The challenges of metering LDIs
With LDI injection, particulate blockage is a recognized cause of CIMV failure; this blockage is partly caused by the extremely low required injection rates, sometimes less than 0.5 L/h [3.17 gal/d] and the fact that particulate contamination can be introduced into the chemicals during transport, storage, and subsea distribution. These particulates can block moving parts inherent to many flowmeter and CIMV designs.
Traditional flow measurement technologies used in subsea chemical injection metering valves typically use Venturi-type flow measurement.
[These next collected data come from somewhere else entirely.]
(* ===== verification/Fault.v ===== *)
(** * Fault: page faults, from the processor to the task

    pagefault_handler of mm/paging.c: the fault is first offered to the memory
    areas of the running task (Vmm); for one they do not resolve the stack
    frames are printed, which reads memory that the faulting program chose; then
    a kernel fault ends in a panic and a user task is sent SIGSEGV (Signal).
    The text of the report is in Trace. *)
From S2P Require Import Prelude Bitmap CString DList Pmm Paging Vmm UserMem UserSpace Kernel Thread Signal Proc.

Definition SIGSEGV := 11.

(** A word of a stack frame: of a kernel stack or of the active space. *)
Definition frame_word (s : kstate) (a : Z) : option Z :=
  match k_stacks s !! a with Some v => Some v | None => load_word (user_space s) a end.
(** The address at which the processor faults when it reads the word at [a]:
    its first byte, or its first byte on the second page. *)
Definition fault_byte (s : kstate) (a : Z) : Z :=
  match space_load (user_space s) a with Some _ => PG_RND_DOWN (u32 (a + 3)) | None => a end.
(** [trace(3, -1)] skips the frames of [trace], of the handler and of its
    caller; the first of the [UINT_MAX] that it prints is the frame of the
    entry stub. *)
Definition max_frames : nat := Z.to_nat (u32 (-1) - 1).
#[global] Arguments max_frames : simpl never.

Section fault.
  (** [load_page] of an area, by its operations table. *)
  Context (load_page : Z -> option (vmm -> Z -> Z -> Z -> option (vmm * vm_fault_kind))).
  Context (kernel_pgd : Z).

(** The first half of the handler. *)
Definition vma_verdict (err cr2 : Z) : K vm_fault_kind :=
  c ← current;
  has_areas ← (if c =? 0 then mret false
               else t ← get_task c; mret (match t_vm_areas t with Some _ => true | None => false end));
  if (has_areas : bool) then on_vmm c (fun v => vma_pagefault_handler load_page v kernel_pgd err cr2)
  else mret VM_FAULT_CRASH.
(** C37: [sys_fork] from a task in order and with memory left.  It returns the
    number of a new process, a running child of the caller with the caller's
    path, directory, files and signal handlers; its one task is scheduled, has
    the caller's registers with 0 for the result, the caller's memory areas,
    and memory that reads the same everywhere in the user's half; the caller
    and what it sees are unchanged, and no later store of one of them is seen
    by the other. *)
Theorem sys_fork_duplicates open_path junk_task junk_process m q stk es ft p e e2 rest s me pa v tty files l xs areas pages slots :
  forkable open_path m q stk es ft p e e2 rest s me pa v tty files l xs areas pages slots ->
  exists s' child, sys_fork open_path junk_task junk_process s = Some (Return (next_pid s), s')
    /\ is_fork m stk s s' me child pa tty files areas (next_pid s).
Proof.
  intros [[F1 F2] [F3 F4] (F5&F6&F7) (F8&F9&F10&F11) [F12 F13] (F14&F15&F16&F17&F18&F19) [F20 F21] F22 F23 [F24 F25]].
  pose proof (ar_list _ _ _ F13) as Hch. cbn [vm_areas task_vmm] in Hch. rewrite F12 in Hch. cbn [vm_entries task_vmm] in Hch.
  assert (Hnd : NoDup (es ++ ft :: p :: e :: e2 :: rest)).
  { rewrite F5 in F6. apply NoDup_cons in F6 as [_ F6]. apply NoDup_cons in F6 as [_ F6]. by apply NoDup_cons in F6 as [_ F6]. }
  assert (Hin : forall b, b ∈ es ++ ft :: p :: e :: e2 :: rest -> b ∈ k_fresh s) by (intros b Hb; rewrite F5; do 3 right; done).
  destruct (ar_fresh _ _ _ F13) as [_ Hfresh]. cbn [vm_fresh task_vmm] in Hfresh.
  pose proof Hnd as Hnd'. apply NoDup_app in Hnd' as (Hes&Hdis&Hrest).
  do 4 apply NoDup_cons in Hrest as [? Hrest].
  destruct (clone_pgd_copies (k_pages s) (t_pgd me) pages slots F20 F21 F22 F23 F24 F25)
    as (pg&d&Hpgd&Hsp1&Hsp2&Hmem&_&Hap).
  destruct (run_sys_fork open_path junk_task junk_process m q stk es ft p e e2 rest s me pa v tty files l xs pg d)
    as (h&l'&Hrun&Hli&Ho); try done.
  { intros b Hb. apply Hfresh, Hin, elem_of_app. by left. }
  destruct (forked_stack stk (k_stacks s) me F14 F15 F16 F17 F19) as [Hregs Hstacks].
  lazymatch type of Hrun with _ = Some (_, ?st) => exists st end.
  exists ((forked junk_task stk ft me (current_task s) d l') <| t_process := p |> <| t_state := TASK_STARTING |> <| sched_entry := e2 |>).
  split; [exact Hrun|]. clear Hrun. set (n := Z.to_nat (KSTACK_SIZE / 4)) in *. clearbody n.
  constructor.
  - split_and!; [apply lookup_insert_eq|etrans; [by apply lookup_insert_ne|exact F1]|done|done].
  - intros x Hx. by destruct (Hmem x Hx) as (?&?&_).
  - exact Hap.
  - done.
  - exact Hregs.
  - exact Hstacks.
  - split.
    + exists (zip es xs.*2). apply (areas_rep_copied (task_vmm s me) _ _ _ _ l'); try done; cbn [vm_fresh task_vmm].
      intros b Hb. assert (Hb' : b ∈ ft :: p :: e :: e2 :: rest) by (do 4 right; exact Hb).
      split; [apply Hin, elem_of_app; by right|]. intros Hbe. by apply (Hdis b).
    + exists xs. apply (areas_rep_frame (task_vmm s me)); try done; cbn [vm_fresh vm_entries task_vmm].
      * intros b Hb. apply Ho. intros Hbe. by destruct (Hfresh b) as (_&?&_); [apply Hin, elem_of_app; left|].
      * intros b Hb. apply Hin, elem_of_app. right. do 4 right. exact Hb.
  - exists (fresh_files tty files). split_and!.
    + apply lookup_insert_eq.
    + intros i Hi. by apply fresh_files_get.
    + etrans; [by apply lookup_insert_ne|]. etrans; [by apply lookup_insert_ne|exact F9].
  - done.
  - exists (child_process junk_process m ft e me pa (next_pid s)). split_and!; try done.
    + etrans; [by apply lookup_insert_ne|apply lookup_insert_eq].
    + apply lookup_insert_eq.
  - done.
Qed.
Inaccuracies in flow measurement can stem from particulate contamination and blockage in the CIMV and from the fact that CIMVs are engineered years in advance of being put into service, often with limited knowledge of the chemicals to be injected. Such events render the CIMV as being not properly tailored for the chemicals being used, and ultimately, potential system under performance occurs.
A new dawn in CIMV flowmeter design
The latest low-flow CIMV flowmeter design delivers accuracy better than +/-2% of reading for LDI injection compared to the industry standard Venturi-type flowmeter that may only deliver accuracy of 5-10% full scale. Launched at OTC 2016, the new Cameron PULSE LF low-flow ultrasonic chemical injection metering valve features a microbore nonintrusive, line-of-sight ultrasonic flowmeter. Featuring no moving parts, the flowmeter delivers debris-tolerant flow measurement, is chemical independent with a very low native pressure drop, and does not require subsea filtration. Developed to address the complete LDI chemical injection portfolio from 0.25 L/h to 600 L/h [1.6 to 3800 gal/d], this flowmeter is combined in closed loop control with a throttling valve, providing a self-regulating device requiring only one user-defined input—low rate.
The PULSE LF CIMV’s flowmeter addresses the key limitation of present LDI chemical injection technologies—sensitivity to blockage. The flowmeter is particulate tolerant, meaning that contaminated fluid can easily pass through the unrestricted flowmeter tube. It also provides consistent high accuracy of reading independent of changes in chemical properties such as viscosity, and reliably measures chemical inhibitor flow rate. Real-time feedback from the flowmeter enables autonomous control of the throttling valve, maintaining a user defined injection rate set point indefinitely regardless of up- or downstream system disturbances.
Packaged as an ROV-retrievable device with onboard diagnostics, the PULSE LF CIMV enables full inhibition without the risk of under- or overdosing. Operators now have the option to reliably deliver LDIs via cost efficient subsea distributed chemical injection systems with precision regardless of chemical properties or contamination, giving them the option to make chemical decisions independent of the installed hardware.
David Simpson is the subsea product manager for Surface Systems, Cameron, a Schlumberger company, a position he assumed in 2008. With 19 years’ experience, he has worked offshore, in product design as principal subsea choke design engineer, as a technical account manager, and in product management. He launched the Cameron initial low-flow CIMV technology in 2007, and the third generation medium- and high-flow designs in 2010. Simpson is a chartered engineer with an honors degree in mechanical engineering from the Dublin Institute of Technology.